The publication dates are interesting when viewed as a whole, and we imagien a reader in the era of awaiting its new releases. These weren't comic books in the general Superman/Batman?Spiderman sense, these were smaller-dimensioned books of about 180+pages each, and they were released pretty rugularly for a while: Jan 2008; Sep 2009; Sep 2010; Sep 2011; Sep 2012; Aug 2014; Feb 2016; Sep 2018; and the final, 200+ page release was in February 2024, a wait of five-and-a-half years.

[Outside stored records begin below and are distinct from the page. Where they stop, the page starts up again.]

(** * Similarity-based element resolution: a shallow embedding

    The engine of the class [PlaywrightAISelfHealing] (index.js) embedded as
    Rocq functions, and the properties of its specification settled against
    it.

    Modelling conventions.
    - A JavaScript string is a [string]: a sequence of code units, here the
      code units 0..255.  [String.length] is the [.length] of the source.
    - A JavaScript number is modelled twice.  In the first part it is an
      exact rational ([Q]) and numeric comparison is comparison in [Q]; NaN,
      the infinities and rounding are left out.  What is stated there are
      bounds, identities, cache and frame properties, which do not turn on a
      rounded digit.  The module [Binary64] embeds the numeric methods once
      more with IEEE 754 doubles, and with configuration values that may be
      [undefined]; what the validation accepts, whether a score reaches the
      threshold and which of two scores is the greater are stated there.
    - The instance fields ([config], [domCache], [similarityCache],
      [debugElementCount]) are a record threaded through every method; a
      method returns its result, or the exception it throws, together with
      the instance it leaves behind.
    - The automation page is a record of what the host answers: whether a
      selector resolves within the wait, and what the extraction callbacks
      evaluate to (or that the evaluation is rejected).
    - Every method that receives a snapshot, and every call on the page, is
      recorded in a log of events, so that what a strategy touches can be
      stated.
    - Console output ([secureLog], [console.log], [console.warn]) is not
      modelled; it has no influence on results or on the instance. *)

From Stdlib Require Import QArith Qminmax Lqa Lia List Bool Ascii String.
From Stdlib Require Import DecimalString.
From Stdlib Require Floats.
From stdpp Require Import base option gmap strings list.

Local Open Scope string_scope.

(** ** JavaScript string primitives *)

Module Js.

(** [s.startsWith(p)] *)
Fixpoint startsWith (s p : string) {struct p} : bool :=
  match p, s with
  | EmptyString, _ => true
  | String a p', String b s' => Ascii.eqb a b && startsWith s' p'
  | String _ _, EmptyString => false
  end.

(** [s.includes(sub)] *)
Fixpoint includes (s sub : string) : bool :=
  startsWith s sub ||
  match s with
  | EmptyString => false
  | String _ s' => includes s' sub
  end.

(** WhiteSpace and LineTerminator code units below 256: the class [\s] of
    a regular expression and the characters removed by [trim]. *)
Definition isWhiteSpace (c : ascii) : bool :=
  let n := nat_of_ascii c in
  (Nat.leb 9 n && Nat.leb n 13) || Nat.eqb n 32 || Nat.eqb n 160.

(** Lower case of one code unit: A-Z and the Latin-1 capitals. *)
Definition lowerChar (c : ascii) : ascii :=
  let n := nat_of_ascii c in
  if (Nat.leb 65 n && Nat.leb n 90)
     || (Nat.leb 192 n && Nat.leb n 222 && negb (Nat.eqb n 215))
  then ascii_of_nat (n + 32) else c.

Fixpoint toLowerCase (s : string) : string :=
  match s with
  | EmptyString => EmptyString
  | String c s' => String (lowerChar c) (toLowerCase s')
  end.

Fixpoint trimStart (s : string) : string :=
  match s with
  | String c s' => if isWhiteSpace c then trimStart s' else s
  | EmptyString => EmptyString
  end.

(** [trimEnd] keeps a character when it is not white space or when
    something other than white space follows it. *)
Fixpoint trimEnd (s : string) : string :=
  match s with
  | EmptyString => EmptyString
  | String c s' =>
      match trimEnd s' with
      | EmptyString => if isWhiteSpace c then EmptyString else String c EmptyString
      | t => String c t
      end
  end.

Definition trim (s : string) : string := trimEnd (trimStart s).
(** After [save_version] calls on a new registry under ids that are all
    different and none the sentinel -1, [get_best] returns a stored version
    that no stored version beats in accuracy, and the stored ids are the
    ids of the calls. *)
Theorem get_best_is_most_accurate (calls : list (Z * tensor * R * R)) :
  calls <> [] ->
  NoDup (map call_id calls) ->
  Forall (fun c => call_id c <> (-1)%Z) calls ->
  exists reg best,
    save_all calls ModelRegistry_init = (Ok tt, reg) /\
    get_best reg = (Ok (Some best), reg) /\
    versions reg !! best_version_id reg = Some best /\
    (forall k v, versions reg !! k = Some v -> accuracy v <= accuracy best) /\
    (forall k, is_Some (versions reg !! k) <-> k ∈ map call_id calls).
Proof.
  intros Hne Hnodup Hids.
  destruct (save_all_keeps_max calls ModelRegistry_init best_is_max_init Hnodup)
    as (reg & Hall & (Hok & _ & _ & Hmax) & Hb & Hdom).
  { eapply Forall_impl; [exact Hids|]. intros c Hc. split; [exact Hc | apply lookup_empty]. }
  specialize (Hb Hne).
  destruct Hok as [Hm | [best Hbest]]; [contradiction|].
  exists reg, best. split; [exact Hall|].
  split; [apply (get_best_lookup reg _ best eq_refl Hb Hbest)|].
  split; [exact Hbest|split].
  - exact (Hmax best Hbest).
  - intros k. rewrite Hdom. simpl. rewrite lookup_empty. split.
    + intros [[x Hx] | Hin]; [discriminate | exact Hin].
    + intros Hin. right. exact Hin.
Qed.

Lemma get_best_is_most_accurate_witness :
  exists reg best,
    save_all [(1%Z, [], 0.70, 0); (2%Z, [], 0.90, 0); (3%Z, [], 0.80, 0)]
      ModelRegistry_init = (Ok tt, reg) /\
    get_best reg = (Ok (Some best), reg) /\
    (forall k v, versions reg !! k = Some v -> accuracy v <= accuracy best).
Proof.
  destruct (get_best_is_most_accurate
              [(1%Z, [], 0.70, 0); (2%Z, [], 0.90, 0); (3%Z, [], 0.80, 0)])
    as (reg & best & Hall & Hbest & _ & Hmax & _).
  - discriminate.
  - unfold call_id. simpl.
    repeat (apply NoDup_cons_2; [rewrite ?elem_of_cons, elem_of_nil; lia|]).
    apply NoDup_nil_2.
  - repeat constructor; unfold call_id; simpl; lia.
  - exists reg, best. auto.
Defined.

(** Saving again under the id of the best version never moves the pointer,
    whatever the accuracy: the new version is compared with itself.  So
    [get_best] then returns the new version, also when its accuracy is
    below the accuracy of the version it replaces or of other stored
    versions, which are left as they were. *)
Theorem save_version_under_best_id reg best w acc now :
  get_best reg = (Ok (Some best), reg) ->
  exists reg',
    save_version (best_version_id reg) w acc now reg = (Ok tt, reg') /\
    best_version_id reg' = best_version_id reg /\
    get_best reg'
    = (Ok (Some (mkModelVersion (best_version_id reg) w acc now)), reg') /\
    (forall k, k <> best_version_id reg -> versions reg' !! k = versions reg !! k).
Proof.
  intros Hbest. pose proof Hbest as Hbest0. rewrite get_best_eq in Hbest0.
  destruct (best_version_id reg =? -1)%Z eqn:E; [discriminate|].
  apply Z.eqb_neq in E.
  destruct (versions reg !! best_version_id reg) as [b|] eqn:Hb; [|discriminate].
  assert (Hok : registry_ok reg) by (right; rewrite Hb; eauto).
  destruct (save_version_total (best_version_id reg) w acc now reg _ Hok Hbest)
    as (reg' & Hs & _ & Hv & Hp).
  assert (Hp' : best_version_id reg' = best_version_id reg)
    by (rewrite Hp; destruct (Rgt_dec acc (accuracy best)); reflexivity).
  exists reg'. split; [exact Hs|]. split; [exact Hp'|]. split.
  - apply (get_best_lookup reg' (best_version_id reg)); [exact Hp' | exact E |].
    rewrite Hv. apply lookup_insert_eq.
  - intros k Hk. rewrite Hv. apply lookup_insert_ne. congruence.
Qed.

All said, the story is deep and iconoclastic, confident and angry at established norms that are hard to swallow, and, for the few melodramatic dialogue flourishes, the point the characters are making remains salient: you have to believe in one another and trust that people can change to actually make any changes.

I read pretty fast, I suppose, but each one of these takes, maybe, a half-hour to read. And when they're all at the library, the commitment of time time, money, and storage here at the apartment is low. Plus Cass and I got to gossip about the story? Priceless.

After that half-decade between #8 and #9, the fair question is: Did it stick the landing?

I won't spoil anything, but Kibuishi was bold enough to introduce a major new idea in that last book which kinda reshapes belief structures in their world.

Cass and I are monitoring the news that Netflix is getting into the Amulet business, as in they're working with Kazu on an upcoming project. We're excited for that, and hoping it actually comes to fruition.

Thursday, January 1, 2026

Happy New Year 2026

The rain stopped long enough for us to take Cass's new bike out on a ride, The day was eventually beautiful, or what it was worth.


We rode over to the sweeping incline/decline at the lighthouse.


And while the debris was steady in the sea, as the river channel emptied out into the ocean proper, the water looked a strange kind of enticing.


Happy New Year to you and yours! Let's see of we can't improve the lot for so, so many in 2026.